HomeVolume 3February 2018 Become visionaries

In December 2011, PARTHASARATHI RAJAGOPALACHARI shared some thoughts with leaders on what it means to be a visionary. In the following excerpt from that talk, he inspires us also to dare to think and create the soul of the future.


A vision is not a dream. A dream is something which comes to you uninvited, though it may have some purpose: to try to awaken you in the conscious state to something you have to do, or to be careful about, or maybe just something in passing. A vision is to do with waking reality. A vision does not possess you; you possess the vision. And it is internal to you, not external to you.

In a vision there is participation, not merely obedience. It is an intelligent, willing participation, sharing in a vision that envelops all. Vision must include in itself so many qualities: kindness, love, compassion and mercy. Do we have these things, or are we just sitting and preaching? Preaching does not take much effort or soul-power or anything. You can be taught to preach.

Visions are not hazy, like when you relax in your easy chair and enjoy the possibilities. Those are daydreams, not visions. A vision is purposeful. The purpose never leaves your mind. It is there, insistent. It is there when you are eating, when you are sleeping, when you are waking and, as circumstances get more and more difficult, the vision has to become more and more insistent, dominating, pushing you ahead.

How do you think that Christ permitted himself to be crucified? It is that crucifixion that is still keeping Christianity alive today, continuing the push. There are certain things where the initial push is so strong that it continues for thousands of years, maybe millions of years. Take the Big Bang of science, of cosmology. One bang, and it is still producing expansion in our universe. It is as if you kick a football in such a way that it is still going on somewhere in the universe.

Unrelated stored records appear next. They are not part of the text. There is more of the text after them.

(** * CSV batch utilities of places_autocomplete_rs

    A shallow embedding of the three scripts [remove_csv_dup.py],
    [search_files.py] and [split_csv.py].

    Abstraction level.  The scripts never look at the bytes of a file: they
    go through Python's [csv.reader], [csv.DictReader] and [csv.writer].  A
    file is therefore represented by the sequence of rows [csv.reader]
    yields from it, a row being the list of its fields, and
    [writer.writerow] appends one row to that sequence.  A file system is a
    finite map from paths to such files.  Progress messages ([print]) are
    not modelled. *)

From stdpp Require Import gmap strings list fin_maps pretty.

Open Scope string_scope.
Open Scope list_scope.
Open Scope nat_scope.

(** ** Data model *)

Abbreviation Row := (list string).
Abbreviation File := (list (list string)).
Abbreviation file_system := (gmap string (list (list string))).

(** The exceptions the scripts can raise in this model. *)
Inductive exn :=
| StopIteration
| KeyError (key : string)
| FileNotFoundError (path : string)
| AttributeError.

Inductive result (A : Type) :=
| Ok (a : A)
| Raise (e : exn).
Arguments Ok {A} a.
Arguments Raise {A} e.

Definition bind {A B} (r : result A) (k : A → result B) : result B :=
  match r with
  | Ok a => k a
  | Raise e => Raise e
  end.

Notation "x ←! r ; k" := (bind r (λ x, k))
  (at level 20, r at level 100, k at level 200, only parsing, right associativity).

(** [sep.join(fields)] *)
Definition join (sep : string) (fields : Row) : string := String.concat sep fields.

(** [open(path, 'r')]: the rows a reader over the file will yield. *)
Definition open_read (path : string) (fs : file_system) : result File :=
  match fs !! path with
  | Some rows => Ok rows
  | None => Raise (FileNotFoundError path)
  end.

(** [open(path, 'w')]: creates the file, or truncates it when it exists. *)
Definition open_write (path : string) (fs : file_system) : file_system :=
  <[path := []]> fs.

(** [writer.writerow(row)] on a writer over the file at [path]. *)
Definition writerow (path : string) (row : Row) (fs : file_system) : file_system :=
  alter (λ rows, rows ++ [row]) path fs.

(** [os.replace(src, dst)] *)
Definition os_replace (src dst : string) (fs : file_system) : result file_system :=
  match fs !! src with
  | Some rows => Ok (<[dst := rows]> (delete src fs))
  | None => Raise (FileNotFoundError src)
  end.

(** [s.endswith(suffix)] *)
Definition endswith (s suffix : string) : bool :=
  let n := String.length s in
  let m := String.length suffix in
  bool_decide (m ≤ n) && bool_decide (String.substring (n - m) m s = suffix).

(** [for x in xs: st = body(st, x)], where the body may raise. *)
Fixpoint for_each {S A} (body : S → A → result S) (st : S) (xs : list A)
  : result S :=
  match xs with
  | [] => Ok st
  | x :: xs => st ←! body st x; for_each body st xs
  end.

(** ** remove_csv_dup.py *)

Module RemoveCsvDup.

(** The canonical text of a row, [','.join(row)]. *)
Definition line_of (row : Row) : string := join "," row.

Definition temp_of (file_path : string) : string := file_path +:+ ".tmp".

(** Body of the loop of [remove_duplicates] (lines 13-17): the state is
    [unique_lines] and the file system, [temp_file_path] is the file the
    writer is over. *)
Definition visit (temp_file_path : string)
    (st : gset string * file_system) (row : Row) : gset string * file_system :=
  let line := line_of row in
  if decide (line ∈ st.1) then st
  else ({[line]} ∪ st.1, writerow temp_file_path row st.2).

(** [remove_duplicates(file_path)], run to completion. *)
Definition remove_duplicates (file_path : string) (fs : file_system)
  : result file_system :=
  let unique_lines : gset string := ∅ in
  let temp_file_path := temp_of file_path in
  rows ←! open_read file_path fs;
  let fs := open_write temp_file_path fs in
  let st := foldl (visit temp_file_path) (unique_lines, fs) rows in
  os_replace temp_file_path file_path st.2.

(** *** The same function as a machine that can be stopped

    One step per effect on the file system, so that a run interrupted
    after any number of steps can be observed.  The reader is lazy: each
    iteration reads the next row of the file that is at [file_path] at that
    moment. *)

Inductive phase :=
| OpeningInput
| OpeningOutput
| Copying
| Replacing
| Finished
| Failed (e : exn).

Record state := State {
  ph : phase;
  line_num : nat;
  unique_lines : gset string;
  files : file_system
}.

Definition initial (fs : file_system) : state :=
  {| ph := OpeningInput; line_num := 0; unique_lines := ∅; files := fs |}.

Definition step (file_path : string) (s : state) : state :=
  let temp_file_path := temp_of file_path in
  match ph s with
  | OpeningInput =>
      match open_read file_path (files s) with
      | Ok _ => State OpeningOutput (line_num s) (unique_lines s) (files s)
      | Raise e => State (Failed e) (line_num s) (unique_lines s) (files s)
      end
  | OpeningOutput =>
      State Copying (line_num s) (unique_lines s)
            (open_write temp_file_path (files s))
  | Copying =>
      match files s !! file_path ≫= (λ rows, rows !! line_num s) with
      | Some row =>
          let st := visit temp_file_path (unique_lines s, files s) row in
          State Copying (S (line_num s)) st.1 st.2
      | None => State Replacing (line_num s) (unique_lines s) (files s)
      end
  | Replacing =>
      match os_replace temp_file_path file_path (files s) with
      | Ok fs => State Finished (line_num s) (unique_lines s) fs
      | Raise e => State (Failed e) (line_num s) (unique_lines s) (files s)
      end
  | Finished | Failed _ => s
  end.

(** The state of a run stopped after [n] steps. *)
Fixpoint run (file_path : string) (n : nat) (s : state) : state :=
  match n with
  | 0 => s
  | S n => run file_path n (step file_path s)
  end.

(** *** Reading of the specification

    "the subsequence of rows that are the first occurrence of their
    canonical text key": a row is kept when no earlier row ([earlier])
    has the same canonical text. *)
Fixpoint first_occurrences_after (earlier rows : File) : File :=
  match rows with
  | [] => []
  | row :: rows =>
      (if decide (line_of row ∈ line_of <$> earlier) then [] else [row])
        ++ first_occurrences_after (earlier ++ [row]) rows
  end.

Definition first_occurrences (rows : File) : File :=
  first_occurrences_after [] rows.

(** The canonical texts of [rows], as [unique_lines] holds them. *)
Definition lines_of (rows : File) : gset string :=
  list_to_set (line_of <$> rows).

(** The number of distinct canonical texts among [rows]. *)
Definition distinct_lines (rows : File) : nat := size (lines_of rows).

(** *** Sample data

    The scenario of the specification: rows [a,1], [b,2], [a,1], [c,3] in
    the file the script is run on. *)
Definition sample_path : string := "data/data_nl_1.csv".

Definition sample_rows : File := [["a"; "1"]; ["b"; "2"]; ["a"; "1"]; ["c"; "3"]].

Definition sample_fs : file_system := {[ sample_path := sample_rows ]}.

End RemoveCsvDup.

(** ** search_files.py *)

Module SearchFiles.

(** The values a [csv.DictReader] row can hold: a field, [None] for a
    field missing from a short row ([restval]), and the list of surplus
    fields of a long row, stored under the key [None] ([restkey]). *)
Inductive value :=
| VNone
| VStr (s : string)
| VList (l : list string).

#[global] Instance value_eq_dec : EqDecision value.
Proof. solve_decision. Defined.

(** A row as a Python [dict]: keys are the header's field names
    ([Some name]) and possibly [None]. *)
Abbreviation record := (gmap (option string) value).

(** [dict(zip(fieldnames, row))]: a later pair overrides an earlier one. *)
Definition dict_zip (fieldnames row : Row) : record :=
  foldl (λ d kv, <[Some kv.1 := VStr kv.2]> d) ∅ (zip fieldnames row).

So what is a vision? How do you define a vision? We all tend to think it is something somebody does. I know in some of the old primitive tribes, they had people like the shamans who possessed ‘the dream’. It was never specified as to what their dream was, what the dreamer dreamt. It was, and it was enough that it was there. And there was a vision, because it gave confidence to the tribe that someone is guiding us who has it in his power to unleash this vision for the growth of all.

In its essentiality, a vision is just an atomic, basic atom of a thought. So it is good to think more, rather than just listen more, note more, and decide to do more. People who do more without listening and thinking are like toy soldiers; you wind them up and they march: left, right, left, right.

So, be brave and think. You know it requires bravery to think – aude sapere – that is the Latin. The word ‘audacious’ comes from that. Dare to think. When people don’t dare to think, they think the thoughts of others. Babuji read a few pages of Mills’ philosophy and put it away, saying, “I don’t want his thoughts in my head. I want my own thoughts in my head.” Did he become an educated man? No. He became knowledge itself. Because instead of having to read a thousand books from a thousand libraries, he created his own knowledge base, as you call it in modern language. He created it inside himself.

Have we the courage to do that? You can have it if you practice aude sapere – dare to think. Like that, there is what Babuji calls this kshobh, or the Big Bang in physics. We each have a kshobh, something that suddenly explodes within us, that creates a vision. So from non-existence comes existence. To create the existence, you must be non-existent.

There is a need to be simple, live simply, think simply. Don’t have complicated thoughts. Be undemanding, yet with a vision that is overpowering, which can be the soul of this world, and the soul of the future.